Perguntas do paciente (5)

  • Bom dia , estou há 3 dias com o coração acelerado, chega a 110 batimentos. Estou num pico extremo se

    Bom dia , estou há 3 dias com o coração acelerado, chega a 110 batimentos. Estou num pico extremo se estresse. Isso pode está relacionado com esse aumento dos batimentos cardíacos?

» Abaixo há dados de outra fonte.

Lemma buffer_not_empty : (0 < BUFFER_SIZE)%nat.
Proof. unfold BUFFER_SIZE. lia. Qed.
#[local] Opaque BUFFER_SIZE.
Lemma crc_buffers_all size fuel : (0 < size)%nat → ∀ crc l, (length l <= fuel)%nat → 0 ≤ crc < 2 ^ 32 → Forall is_byte l →
  crc_buffers size fuel crc l = crc32c crc l.
Proof.
  intros Hk. induction fuel as [|fuel IH]; intros crc l Hl Hc Hb.
  - destruct l; [|cbn in Hl; lia]. by rewrite crc32c_nil.
  - destruct l as [|x l]; [by rewrite crc32c_nil|]. cbn [crc_buffers].
    rewrite crc32c_append_sw_eq by (done || by apply Forall_take).
    rewrite IH; [by rewrite crc32c_parts, take_drop| | |by apply Forall_drop].
    + rewrite length_drop. cbn [length] in *. lia.
    + apply crc32c_range; [done|by apply Forall_take].
Qed.

Lemma final_checksum n name' content : nx_f (with_start n) = Some (name', content) →
  minFileVersion n ≠ 2 → nh_hasChecksum (nx_h n) = true → Forall is_byte content →
  nh_crc32c (final_header n) = crc32c 0 (drop 512 content ++ take 508 content).
Proof.
  intros Hf Hm Hc Hb.
  assert (Hm' : minFileVersion (with_start n) = minFileVersion n) by (unfold with_start, nex_append; repeat case_match; done).
  assert (Hc' : nh_hasChecksum (nx_h (with_start n)) = nh_hasChecksum (nx_h n))
    by (unfold with_start, nex_append; repeat case_match; done).
  unfold final_header, finalize_version. rewrite Hm', (proj2 (Z.eqb_neq _ _) Hm). unfold calculateCrc32C.
  cbn [nx_f nx_h set_nx_h nh_hasChecksum set_nh_version]. rewrite Hf, Hc', Hc. cbn [nx_h set_nx_h set_canAppend nh_crc32c set_nh_crc32c].
  rewrite (crc_buffers_all _ _ buffer_not_empty) by (done || by apply Forall_drop).
  rewrite crc32c_append_sw_eq; [by rewrite crc32c_parts| |by apply Forall_take].
  apply crc32c_range; [done|by apply Forall_drop].
Qed.

(** C26: With the checksum asked for, the checksum that is stored in the file is the
    CRC-32C of what lies behind the header followed by the header as it was when the
    file was opened, not by the one that is stored with it. *)
Theorem finalizeFile_checksum s content :
  nx_f (nex (lin s)) = Some (name, content) → open_ok (nex (lin s)) content →
  minFileVersion (nex (lin s)) ≠ 2 → nh_hasChecksum (nx_h (nex (lin s))) = true →
  header_sized (final_header (nex (lin s))) → Forall is_byte (content ++ pending_copper (nex (lin s))) →
  ∃ s' file, finalizeFile s = Ret tt s' ∧ content_of name s' = Some file
    ∧ drop 512 file = drop 512 (content ++ pending_copper (nex (lin s)))
    ∧ take 4 (drop 508 file) = dword_bytes (crc32c 0 (drop 512 file ++ take 508 content)).
Proof.
  intros Hf Ho Hm Hc Hs Hb. destruct (finalizeFile_does s name content Hf Ho) as (s' & E & _ & _ & S').
  assert (Hd : drop 512 (nex_header_bytes (final_header (nex (lin s))) ++ drop 512 (content ++ pending_copper (nex (lin s))))
               = drop 512 (content ++ pending_copper (nex (lin s))))
    by (by rewrite drop_app_length' by (by rewrite nex_header_length)).
  eexists s', _. split; [exact E|]. split; [|split; [exact Hd|]].
  - unfold content_of. rewrite S'. cbn [List.find fst]. by rewrite bool_decide_eq_true_2.
  - rewrite Hd, header_checksum by done.
    rewrite (final_checksum _ name (content ++ pending_copper (nex (lin s))));
      [|by apply with_start_file|done|done|done].
    rewrite (take_app_le content) by (pose proof (ok_size _ _ Ho); lia). done.
Qed.
End save.

(** ** Concrete runs *)

(** The machine in the last pass with a few bytes in bank 2. *)
Definition next_machine : St :=
  match (_ ← SetDevice (str "ZXSPECTRUMNEXT") (-1); modify (set_CurAddress 0x8000) ;;
         EmitByteNoListing 0xC9 false ;; EmitByteNoListing 7 false) last_pass with
  | Ret _ s => s
  | _ => last_pass
  end.

Definition run_nex (l : string) (s : St) : St :=
  match @dirSAVENEX plain_files (set_lp (txt l) s) with Ret _ s' | Exit s' => s' | _ => s end.
Arguments run_nex l%_string s.

Lemma run_nex_steps l s : rtc (@nex_step plain_files) s (run_nex l s).
Proof.
  unfold run_nex. assert (Hl : @nex_step plain_files s (set_lp (txt l) s)) by by apply step_other.
  destruct (dirSAVENEX _) as [[] s'|s'| |] eqn:E; [| |reflexivity..];
    (eapply rtc_l; [exact Hl|]); apply rtc_once, step_command; auto.
Qed.

(** The machine after some commands. *)
Definition session (l : list string) : St := foldl (fun s l => run_nex l s) next_machine l.
Lemma session_steps l : rtc (@nex_step plain_files) next_machine (session l).
Proof.
  unfold session. generalize next_machine. induction l as [|c l IH]; intros s; [done|].
  etransitivity; [apply run_nex_steps|apply IH].
Qed.
Definition OPEN : string := "open <x.nex>,0x8000,0xFF00".

(** The checks that a run is as it should be, computed. *)
Definition open_okb (n : SNexFile) (content : list Z) : bool :=
  canAppend n && Nat.leb 512 (length content)
  && bool_decide (length (nh_banks (nx_h n)) = 112%nat ∧ length (nh_coreVersion (nx_h n)) = 3%nat
                  ∧ length (nh_tilesScrConfig (nx_h n)) = 4%nat)
  && (negb (minFileVersion n =? 3) || negb (reqFileVersion n =? 2))
  && (negb (nh_banksOffset (nx_h n) =? 0) || (lastBankIndex n =? -1))
  && ((nh_hasCopperCode (nx_h n) =? 0) || bool_decide (is_Some (nx_copper n))).

Lemma SAVENEX_states_witness : nex_ok (nex (lin (session [OPEN; "cfg3 1"; "copper 10,0"; "close"]%string))).
Proof. apply (@SAVENEX_states plain_files next_machine); [by vm_compute|apply session_steps]. Defined.

Lemma open_okb_spec n content : open_okb n content = true → open_ok n content.
Proof.
  unfold open_okb. rewrite !andb_true_iff, !orb_true_iff, !negb_true_iff.
  intros [[[[[Ha Hl] Hs] Hv] Ho] Hc]. constructor.
  - done.
  - by apply Nat.leb_le.
  - by apply bool_decide_eq_true in Hs.
  - intros E. destruct Hv as [Hv|Hv]; [|by apply Z.eqb_neq]. by rewrite E in Hv.
  - intros E. destruct Ho as [Ho|Ho]; [by rewrite E in Ho|by apply Z.eqb_eq].
  - intros E. destruct Hc as [Hc|Hc]; [by apply Z.eqb_eq in Hc|by apply bool_decide_eq_true in Hc].
Qed.

Definition x_nex : list ascii := str "x.nex".
Definition content_now (s : St) : list Z := nex_content (nex (lin s)).

Lemma SAVENEX_completes_witness :
  ∃ s'', finalizeFile (session [OPEN; "cfg3 1"; "copper 10,0"]%string) = Ret tt s''
    ∧ nx_f (nex (lin s'')) = None ∧ is_Some (@content_of plain_files x_nex s'').
Proof.
  set (s := session _).
  assert (Hf : nx_f (nex (lin s)) = Some (x_nex, content_now s)) by by vm_compute.
  destruct (@SAVENEX_completes plain_files next_machine s x_nex (content_now s)) as (s'' & E & Ef & Ec & _);
    [by vm_compute|apply session_steps|exact Hf|].
  exists s''. split; [exact E|]. split; [exact Ef|]. eexists. exact Ec.
Defined.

    RESPOSTA DO ESPECIALISTA DA SAÚDE :

     Angelita Dal Piva


    Em nossa vida de relações sempre que ocorre algo relevante por conta da importância do desfecho para nosso futuro, como passar por uma entrevista numa seleção de emprego ou a iminência de um final de namoro, pode desencadear em nós um processo de tensão e ansiedade. Quando falamos em tensão e ansiedade estamos referindo algo que nos ocorre psicofisicamente, pega-nos de corpo inteiro. Nosso corpo tensiona, podendo ocorrer no corpo inteiro ou de modo mais localizado nos ombros e nuca; pressiona nosso peito e nosso coração palpita, ficamos com a respiração mais curta, por vezes com sensação de sufocamento; ficamos dispersos, agitados, inquietos andando de um lado para o outro, com precipitação de pensamentos; isso só para citar algumas possibilidades nesse processo.
    Em psicoterapia, a primeira coisa a fazer é identificar as situações antropológicas do cotidiano que estão gerando essa tensão/ansiedade e as características padrão de como ocorrem, sempre localizando o paciente no que lhe ocorre e orientações sobre como proceder para ultrapassar essas situações que causam sofrimento.
    Além dessa verificação do fenômeno emocional, que circunscreve o campo de intervenção da Psicologia, faz-se necessário a intervenção ocorrer em termos interdisciplinares. Ou seja, precisamos obter o esclarecimento se temos um fenômeno cujas determinantes são apenas da ordem do emocional, ou se temos também a ocorrência de determinantes de outra ordem, como por exemplo, do cardiológico. As verificações e diagnósticos serão feitos por cada profissional dentro de sua área de conhecimento e especialização, somando esforços no esclarecimento das determinantes do padecimento do paciente, e nunca por exclusão.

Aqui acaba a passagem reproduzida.